During the past 30 years, methods of therapy for children with thalassemia have depended on the use of intensive transfusions, given in thalassemia clinics throughout the country. The children have been living longer, but one severe problem has been encountered: there has been an accumulation of excess iron within their systems, with the resultant pathologic effects. Deferoxamine, a chelating agent administered to those with acute iron poisoning, has been tried on thalassemia patients during the past 10 years, in a daily intramuscular dose. The results until now have been an inadequate excretion of the excess iron. Dr. Propper, one of the primary investigators in the study of chelation therapy for thalassemia patients, now reports on a method of constant subcutaneous infusion given 10 to 14 hours daily that results in increased iron excretion.

The author also discusses the therapeutic aspects of splenectomy, with emphasis on postoperative drug and vaccine therapy. This article brings us up to date on the control and treatment of betathalassemia.

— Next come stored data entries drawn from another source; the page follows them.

(* ===== verification/Scanner.v ===== *)
(** * Scanner: [bufio.Scanner] over a text

    The lines of a text as the scanner gives them, with the limit of 1 MiB that
    the readers of event logs and of agents' logs set ([events/replay.go],
    [cli/serve_observability.go], [webui/log_streamer.go]). *)
From S2P Require Import Prelude.
Local Open Scope Z_scope.
Local Open Scope go_scope.

Module Scanner.
Definition LF : ascii := "010".

(** ** [bufio.Scanner] with a limit of 1 MiB on lines *)
Definition maxLine : Z := 1024 * 1024.
Definition ErrTooLong : goerror := Sentinel "bufio.Scanner: token too long".
Definition CR : ascii := "013".

Fixpoint drop_cr (s : string) : string :=
  match s with
  | "" => ""
  | String c "" => if bool_decide (c = CR) then "" else s
  | String c s' => String c (drop_cr s')
  end%string.

(** The lines before the first that is too long. *)
Fixpoint take_lines (l : list string) : list string * option goerror :=
  match l with
  | [] => ([], None)
  | x :: l' =>
      if maxLine <=? len x then ([], Some ErrTooLong)
      else let '(r, e) := take_lines l' in (drop_cr x :: r, e)
  end.

(** A text after the last line feed is a line too, unless it is empty. *)
Fixpoint unterminated (l : list string) : list string :=
  match l with
  | [] => []
  | [x] => if bool_decide (x = ""%string) then [] else [x]
  | x :: l' => x :: unterminated l'
  end.

Definition scan (text : string) : list string * option goerror := take_lines (unterminated (Split LF text)).

(** One line that does not end in a carriage return and is not too long. *)
Definition plain_line (t : string) : Prop := contains_byte t LF = false /\ drop_cr t = t /\ len t < maxLine.

Lemma unterminated_lines ts : unterminated (ts ++ [""%string]) = ts.
Proof. induction ts as [|t [|t' ts] IH]; [done|done|]. simpl in *. by rewrite IH. Qed.

Lemma take_plain ts : Forall plain_line ts -> take_lines ts = (ts, None).
Proof.
  induction 1 as [|t ts (_ & Hcr & Hlen) HF IH]; [done|]. simpl. rewrite (proj2 (Z.leb_gt _ _)) by done.
  by rewrite IH, Hcr.
Qed.
End Scanner.
(* ===== verification/KvClient.v ===== *)
(** * KvClient: distributed task claims, [internal/kv/scripts.go] and
    [internal/kv/client.go]

    The four Lua scripts, and the client's operations around them. *)
From S2P Require Import Prelude Breaker Redis Net.
Import Net.
Local Open Scope Z_scope.

Module Kv.

(** ** Keys ([scripts.go]) *)
Section keys.
Local Open Scope string_scope.
Definition KeyPrefix : string := "loom:".
Definition taskOwnerKey (taskID : string) : string := KeyPrefix +:+ "task:" +:+ taskID +:+ ":owner".
Definition workerStateKey (workerID : string) : string :=
  KeyPrefix +:+ "worker:" +:+ workerID +:+ ":state".
Definition activeWorkersKey : string := KeyPrefix +:+ "workers:active".
Definition DefaultLeaderKey : string := KeyPrefix +:+ "stale-detector:leader".
End keys.

Definition DefaultTTLSeconds : Z := 300.

(** ** Scripts *)
#[export] Instance lua_ret : MRet lua := fun A a => LRet a.
#[export] Instance lua_bind : MBind lua := fun A B f =>
  fix go (m : lua A) : lua B :=
    match m with
    | LRet a => f a
    | LCall c k => LCall c (fun r => go (k r))
    end.
Definition call (c : cmd) : lua reply := LCall c LRet.

(** The values a script returns. *)
Inductive luaval := LInt (n : Z) | LStr (s : string).

(** A Lua number or string argument: [tonumber(ARGV[i])] reads it as a number,
    the commands store its text. *)
Definition claimScript (k1 k2 k3 worker task title agent : string) (ttl now_ms : Z)
  : lua (list luaval) :=
  existing ← call (GET k1);
  let continue : lua (list luaval) :=
    call (SET k1 worker (Some (ttl * 1000)));;
    call (HSET k2 [("task_id", task); ("task_title", title); ("state", "working");
                   ("claimed_at", itoa now_ms); ("agent_type", agent)]%string);;
    call (EXPIRE k2 (ttl * 1000));;
    call (ZADD k3 now_ms worker);;
    mret [LInt 1; LStr ""] in
  match existing with
  | RBulk o => if bool_decide (o <> worker) then mret [LInt 0; LStr o] else continue
  | _ => continue
  end.
(** A task that another worker has claimed since a stale worker was
    detected is reset in the tracker all the same: the answer of
    [DeleteTaskOwnerIfMatch] is not used. The new owner keeps its lease. *)
Theorem reclaimed_task_is_reset sws log wd sw o x :
  calm wd -> typed (now_view wd) -> Forall valid_stale sws -> sw ∈ sws -> sw_TaskID sw <> "" ->
  contains_any (sw_TaskID sw) bd_bad_chars = false ->
  lease (now_view wd) (sw_TaskID sw) = Some (o, x) -> o ∉ map sw_WorkerID sws ->
  let '(wd', r) := cleanup_all sws wd in
  r = Ok (orphans sws) /\
  reset_call (sw_TaskID sw) ∈ fst (ResetOrphanedTasks logging_bd (orphans sws) log) /\
  lease (now_view wd') (sw_TaskID sw) = Some (o, x).
Proof.
  intros Hc H Hv Hin Hne Hch L Ho.
  destruct (cleanup_all_quiet sws wd Hc H Hv) as (wd' & -> & Hc'). split_and!; [done|..].
  - apply (reset_logged (orphans sws) log (orphan_of sw)); [|done..].
    unfold orphans. apply list_elem_of_fmap. exists sw. split; [done|].
    apply list_elem_of_filter. split; [by apply bool_decide_eq_true|done].
  - rewrite (ct_view _ _ _ Hc'), cleanups_lease, L, bool_decide_false; [done|]. intros [_ He].
    apply Exists_exists in He as (sw' & Hin' & -> & _). apply Ho. apply list_elem_of_fmap. eauto.
Qed.

(** Renewal does not check who leads: a detector that lost the key to
    another server while it was working prolongs the other's leadership. *)
Theorem renewal_extends_any_leader cfg wd o x :
  calm wd -> leader_typed (now_view wd) (LeaderKey cfg) -> 0 < expire_ttl_ms (LeaderTTL cfg) ->
  leader (now_view wd) (LeaderKey cfg) = Some (o, x) ->
  let '(wd', r) := renewLeadership cfg wd in
  r = Ok tt /\
  leader (now_view wd') (LeaderKey cfg) = Some (o, Some (srv_ms wd + expire_ttl_ms (LeaderTTL cfg))).
Proof.
  intros Hc Ht Httl L. destruct (renew_quiet cfg wd Hc Httl Ht) as (wd' & -> & Hc').
  rewrite (ct_view _ _ _ Hc'), L. split; [done|]. unfold leader. by rewrite lookup_insert_eq.
Qed.
(** [time.Duration(timeoutMin) * time.Minute] wraps around. *)
Definition ExtendClaimTTL (taskID : string) (timeoutMin : Z) : IO unit :=
  io_check (validateID taskID "taskID");;
  ok ← wrap_err "extend claim TTL failed: "
    (round_trip (one (EXPIRE (claimedTaskKey taskID) (expire_ttl_ms (mul64 timeoutMin minute)))));
  match ok with
  | RInt 0 => io_fail (Msg ("task claim key not found: " +:+ taskID))
  | _ => mret tt
  end.

Definition ReleaseClaim (taskID : string) : IO unit :=
  io_check (validateID taskID "taskID");;
  wrap_err "release claim failed: " (round_trip (one (DEL (claimedTaskKey taskID))));;
  io_try (ClearClaimTime taskID);;
  mret tt.

(** ** Records stored as JSON *)
Definition set_json {A} `{JsonCodec A} (pre key : string) (a : A) (ttl : Z) : IO unit :=
  wrap_err pre (round_trip (one (SET key (marshal a) (Some (set_ttl_ms ttl)))));; mret tt.

(** [redis.Nil] is no error: no record. *)
Definition get_json {A} `{JsonCodec A} (pre upre key : string) : IO (option A) :=
  r ← wrap_err pre (round_trip (one (GET key)));
  match r with
  | RBulk data =>
      match unmarshal data with
      | Some a => mret (Some a)
      | None => io_fail (Wrapf upre (Msg "json") "")
      end
  | _ => mret None
  end.

Definition RecordWorkerClaim `{JsonCodec ClaimResponse} (workerID : string) (claim : ClaimResponse) : IO unit :=
  io_check (validateID workerID "workerID");;
  set_json "record worker claim failed: " (workerClaimKey workerID) claim defaultWorkerClaimTTL.

Definition GetWorkerClaim `{JsonCodec ClaimResponse} (workerID : string) : IO (option ClaimResponse) :=
  io_check (validateID workerID "workerID");;
  get_json "get worker claim failed: " "unmarshal claim response: " (workerClaimKey workerID).

Definition ClearWorkerClaim (workerID : string) : IO unit :=
  io_check (validateID workerID "workerID");;
  wrap_err "clear worker claim failed: " (round_trip (one (DEL (workerClaimKey workerID))));; mret tt.

Definition RegisterWorker `{JsonCodec Worker} (worker : Worker) : IO unit :=
  io_check (validateID (wk_WorkerID worker) "workerID");;
  set_json "register worker failed: " (workerRegistrationKey (wk_WorkerID worker)) worker
    defaultWorkerRegistrationTTL.

Definition GetWorker `{JsonCodec Worker} (workerID : string) : IO (option Worker) :=
  io_check (validateID workerID "workerID");;
  get_json "get worker failed: " "unmarshal worker: " (workerRegistrationKey workerID).

Definition UpdateHeartbeat (workerID : string) : IO Z :=
  io_check (validateID workerID "workerID");;
  ok ← wrap_err "update heartbeat failed: "
    (round_trip (one (EXPIRE (workerRegistrationKey workerID)
                        (expire_ttl_ms defaultWorkerRegistrationTTL))));
  match ok with
  | RInt 0 => io_fail ErrWorkerNotFound
  | _ => io_now
  end.

Definition RecordTaskResult `{JsonCodec TaskResult} (result : TaskResult) : IO unit :=
  io_check (validateID (tr_TaskID result) "taskID");;
  io_check (validateID (tr_WorkerID result) "workerID");;
  set_json "record task result failed: " (taskResultKey (tr_TaskID result)) result defaultTaskResultTTL.

Definition GetTaskResult `{JsonCodec TaskResult} (taskID : string) : IO (option TaskResult) :=
  io_check (validateID taskID "taskID");;
  get_json "get task result failed: " "unmarshal task result: " (taskResultKey taskID).

(** ** Timeouts *)
Fixpoint lookup_owners (results : list (string * Z)) : IO (list TimedOutTask) :=
  match results with
  | [] => mret []
  | (taskID, score) :: rest =>
      r ← io_try (round_trip (one (GET (claimedTaskKey taskID))));
      match r with
      | Ok (RBulk workerID) =>
          tasks ← lookup_owners rest;
          mret (mkTimedOut taskID workerID (score * second) :: tasks)
      | Ok _ =>
          io_try (round_trip (one (ZREM claimTimesKey taskID)));;
          lookup_owners rest
      | Err _ => lookup_owners rest
      end
  end.

Definition FindTimedOutTasks (timeout : Z) : IO (list TimedOutTask) :=
  now ← io_now;
  r ← wrap_err "query timed out tasks: "
    (round_trip (one (ZRANGEBYSCORE claimTimesKey ((now - timeout) / second))));
  match r with
  | RScored results => lookup_owners results
  | _ => mret []
  end.
Definition HasUnclosedBlockers (deps : list Dependency) (unclosedIDs : gset string) : bool :=
  existsb (fun dep => affectsReadyWork (dep_Type dep) && bool_decide (DependsOnID dep ∈ unclosedIDs)) deps.

Definition IsAvailableForPlanning (issue : BdIssue) (unclosedIDs : gset string) : bool :=
  IsWorkableTask issue && negb (HasUnclosedBlockers (Dependencies issue) unclosedIDs) && NeedsPlan issue.
Definition IsAvailableForImplementation (issue : BdIssue) (unclosedIDs : gset string) : bool :=
  IsWorkableTask issue && negb (HasUnclosedBlockers (Dependencies issue) unclosedIDs) &&
  ReadyToImplement issue.
Definition IsAvailableForAny (issue : BdIssue) (unclosedIDs : gset string) : bool :=
  IsWorkableTask issue && negb (HasUnclosedBlockers (Dependencies issue) unclosedIDs).

(** ** Scoring ([task_router.go]) *)
Definition MergeRoleConstraints (rc : RoleConfig) (ae : AgentEntry) : RoleConstraints := {|
  TaskFilter := rc_TaskFilter rc;
  Backend := if bool_decide (ae_Backend ae <> ""%string) then ae_Backend ae else rc_Backend rc;
  PathPatterns := match ae_PathPatterns ae with Some p => Some p | None => rc_PathPatterns rc end;
  Skills := rc_Skills rc;
  MaxPriority := rc_MaxPriority rc;
  ReadOnly := rc_ReadOnly rc;
  AllowedTools := rc_AllowedTools rc;
  DeniedTools := rc_DeniedTools rc;
|}.

(** [len(skills) == 0] covers nil. *)
Definition countSkillMatches (labels skills : list string) : Z :=
  if bool_decide (skills = [] \/ labels = []) then 0
  else
    let labelSet : gset string := list_to_set labels in
    Z.of_nat (length (filter (fun s => s ∈ labelSet) skills)).

Definition skill_list (c : RoleConstraints) : list string := default [] (Skills c).

Definition priority_bonus (p : Z) : Z :=
  let b := sub64 20 (mul64 p 4) in
  let b := if 20 <? b then 20 else b in
  if b <? 0 then 0 else b.

(** The task filter's verdict: the reason of a rejection. *)
Definition filter_reject (filter : string) (issue : BdIssue) : option string :=
  let filter := if bool_decide (filter = ""%string) then "has_design"%string else filter in
  if bool_decide (filter = "needs_plan"%string) then
    if negb (NeedsPlan issue) then Some "filter: has design (needs_plan filter)"%string else None
  else if bool_decide (filter = "has_design"%string) then
    if negb (ReadyToImplement issue) then Some "filter: not ready to implement"%string else None
  else if bool_decide (filter = "any"%string) then None
  else if negb (ReadyToImplement issue) then Some "filter: not ready to implement"%string else None.

Definition priority_reject (max : option Z) (issue : BdIssue) : option string :=
  match max with
  | Some m =>
      if m <? Priority issue
      then Some ("priority " +:+ itoa (Priority issue) +:+ " exceeds max " +:+ itoa m)%string
      else None
  | None => None
  end.

Definition MatchTask (issue : BdIssue) (constraints : RoleConstraints) (unclosedIDs : gset string)
  : TaskMatch :=
  if IsEpic issue then mkMatch issue 0 "epic"
  else if negb (IsOpen issue) then mkMatch issue 0 "not open"
  else if HasUnclosedBlockers (Dependencies issue) unclosedIDs then mkMatch issue 0 "blocked"
  else match filter_reject (TaskFilter constraints) issue with
  | Some r => mkMatch issue 0 r
  | None =>
  match priority_reject (MaxPriority constraints) issue with
  | Some r => mkMatch issue 0 r
  | None =>
    let skillMatches := countSkillMatches (Labels issue) (skill_list constraints) in
    if bool_decide (skill_list constraints <> []) && (skillMatches =? 0)
    then mkMatch issue 10 "fallback: no skill match"
    else
      let bonus := mul64 skillMatches 50 in
      let part := if 0 <? skillMatches
                  then (" skills:+" +:+ itoa bonus +:+ "(" +:+ itoa skillMatches +:+ " match)")%string
                  else ""%string in
      let score := if 0 <? skillMatches then add64 100 bonus else 100 in
      let priorityBonus := priority_bonus (Priority issue) in
      mkMatch issue (add64 score priorityBonus)
        ("base:100" +:+ part +:+ " priority:+" +:+ itoa priorityBonus)
  end
  end.
(* ===== verification/Supervisor.v ===== *)
(** * Supervisor: the life of a supervised agent, [internal/cli/daemon.go],
    [daemon_restart.go], [daemon_classify.go], [daemon_backend.go] and
    [daemon_epic.go]

    The restart policy with its backoff, the failover between back ends, the
    assignment of epics, and the supervisor's loop as the composition of these
    over the runs of the agent. What the loop needs of the rest of the daemon
    (slots, the tracker's queries, git, spawning, recovery and checkpoints) is
    the class [AgentHost], on a world of its own. Shutdown and events are left out; the
    snapshots are in [DaemonLife]. *)
From S2P Require Import Prelude DaemonConfig AgentErr.
Import Config AgentErr.
Local Open Scope Z_scope.

Module Super.

(** ** State of an agent *)
Record AgentProcess := mkProc {
  entry : AgentEntry;
  roleConfig : RoleConfig;
  worktreePath : string;
  restartCount : Z;
  lastStart : Z;
  lastExitCode : Z;
  assignedEpicID : string;
  lastError : option AgentError;
  rateRetryCount : Z;
  lastNoWork : bool;
  currentBackendIdx : Z;
}.

Definition set_counts (restarts rates : Z) (ap : AgentProcess) : AgentProcess :=
  mkProc (entry ap) (roleConfig ap) (worktreePath ap) restarts (lastStart ap) (lastExitCode ap)
    (assignedEpicID ap) (lastError ap) rates (lastNoWork ap) (currentBackendIdx ap).
Definition set_backend_idx (i : Z) (ap : AgentProcess) : AgentProcess :=
  mkProc (entry ap) (roleConfig ap) (worktreePath ap) (restartCount ap) (lastStart ap) (lastExitCode ap)
    (assignedEpicID ap) (lastError ap) (rateRetryCount ap) (lastNoWork ap) i.
Definition set_epic (e : string) (ap : AgentProcess) : AgentProcess :=
  mkProc (entry ap) (roleConfig ap) (worktreePath ap) (restartCount ap) (lastStart ap) (lastExitCode ap)
    e (lastError ap) (rateRetryCount ap) (lastNoWork ap) (currentBackendIdx ap).
Definition set_error (e : option AgentError) (nowork : bool) (ap : AgentProcess) : AgentProcess :=
  mkProc (entry ap) (roleConfig ap) (worktreePath ap) (restartCount ap) (lastStart ap) (lastExitCode ap)
    (assignedEpicID ap) e (rateRetryCount ap) nowork (currentBackendIdx ap).

(** [spawnAgent] and [waitForAgent]: the start time and the exit code. *)
Definition set_run (start exitCode : Z) (ap : AgentProcess) : AgentProcess :=
  mkProc (entry ap) (roleConfig ap) (worktreePath ap) (restartCount ap) start exitCode
    (assignedEpicID ap) (lastError ap) (rateRetryCount ap) (lastNoWork ap) (currentBackendIdx ap).

(** ** Policy ([daemon_restart.go]) *)
Definition policy (dc : DaemonConfig) : RestartPolicy := Policy (dc_Daemon dc).
Definition getMaxRetries (dc : DaemonConfig) : Z := default 3 (MaxRetries (policy dc)).
Definition getBackoffInitial (dc : DaemonConfig) : Z := default 2 (BackoffInitial (policy dc)).
Definition getBackoffMax (dc : DaemonConfig) : Z := default 300 (BackoffMax (policy dc)).
Definition getOutputTimeout (dc : DaemonConfig) : Z := default 900 (OutputTimeout (policy dc)).
Definition getRateLimitBackoff (dc : DaemonConfig) : Z := default 30 (RateLimitBackoff (policy dc)).
Definition getRateLimitMaxWait (dc : DaemonConfig) : Z := default 300 (RateLimitMaxWait (policy dc)).
Definition getRateLimitNoCount (dc : DaemonConfig) : bool := default true (RateLimitNoCount (policy dc)).
Definition getTimeoutBackoff (dc : DaemonConfig) : Z := default 5 (TimeoutBackoff (policy dc)).
Definition getNoWorkBackoff (dc : DaemonConfig) : Z := default 30 (NoWorkBackoff (policy dc)).
Definition getIdlePollInterval (dc : DaemonConfig) : Z := default 30 (IdlePollInterval (policy dc)).


Definition has_class (c : ErrorClass) (e : option AgentError) : bool :=
  match e with Some ae => bool_decide (Class ae = c) | None => false end.

(** Second component: whether the supervisor goes on. *)
Definition shouldRestart (dc : DaemonConfig) (now : Z) (ap : AgentProcess) : AgentProcess * bool :=
  if (lastExitCode ap =? 0) && bool_decide (lastError ap = None) then
    let ap1 := set_counts 0 0 ap in
    (if minute <? time_sub now (lastStart ap1) then set_backend_idx 0 ap1 else ap1, true)
  else if has_class NoWork (lastError ap) then (set_counts 0 0 ap, true)
  else if match lastError ap with Some ae => IsFatal (Class ae) | None => false end then (ap, false)
  else if has_class RateLimited (lastError ap) && getRateLimitNoCount dc then
    (set_counts (restartCount ap) (inc64 (rateRetryCount ap)) ap, true)
  else
    let ap1 := set_counts (inc64 (restartCount ap)) 0 ap in
    (ap1, restartCount ap1 <=? getMaxRetries dc).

Dr. Drew W. Sullivan and our guest editor, Dr. Glader, discuss hereditary spherocytosis in children in the final article in this issue. Hereditary spherocytosis is the most common intrinsic redcell-membrane disorder associated with hemolysis and is found primarily in persons of northern European extraction. Red corpuscles of persons with the disease are spherical rather than discoid and rigid rather than being capable of bending. They thus become trapped in the spleen, where they are injured or destroyed. Hemolysis is usually moderate, with only a mild anemia.

The diagnosis of hereditary spherocytosis is usually definite, from symptoms and laboratory findings. There are other medical conditions, however, in which spherocytosis is found, and these are discussed by Drs. Sullivan and Glader. Splenectomy is the treatment they specify for the disease; it is "curative," although spherocytes remain in the bloodstream. As with sickle-cell anemia and thalassemia, the treatment of the postsplenectomy patient is routine, with antibiotics and pneumococcus vaccine.

Space limitations prevent us from publishing in this issue an additional paper on a hereditary blood disorder, Willebrand's disease, that had been planned by Dr. Glader for this issue. It will appear in September.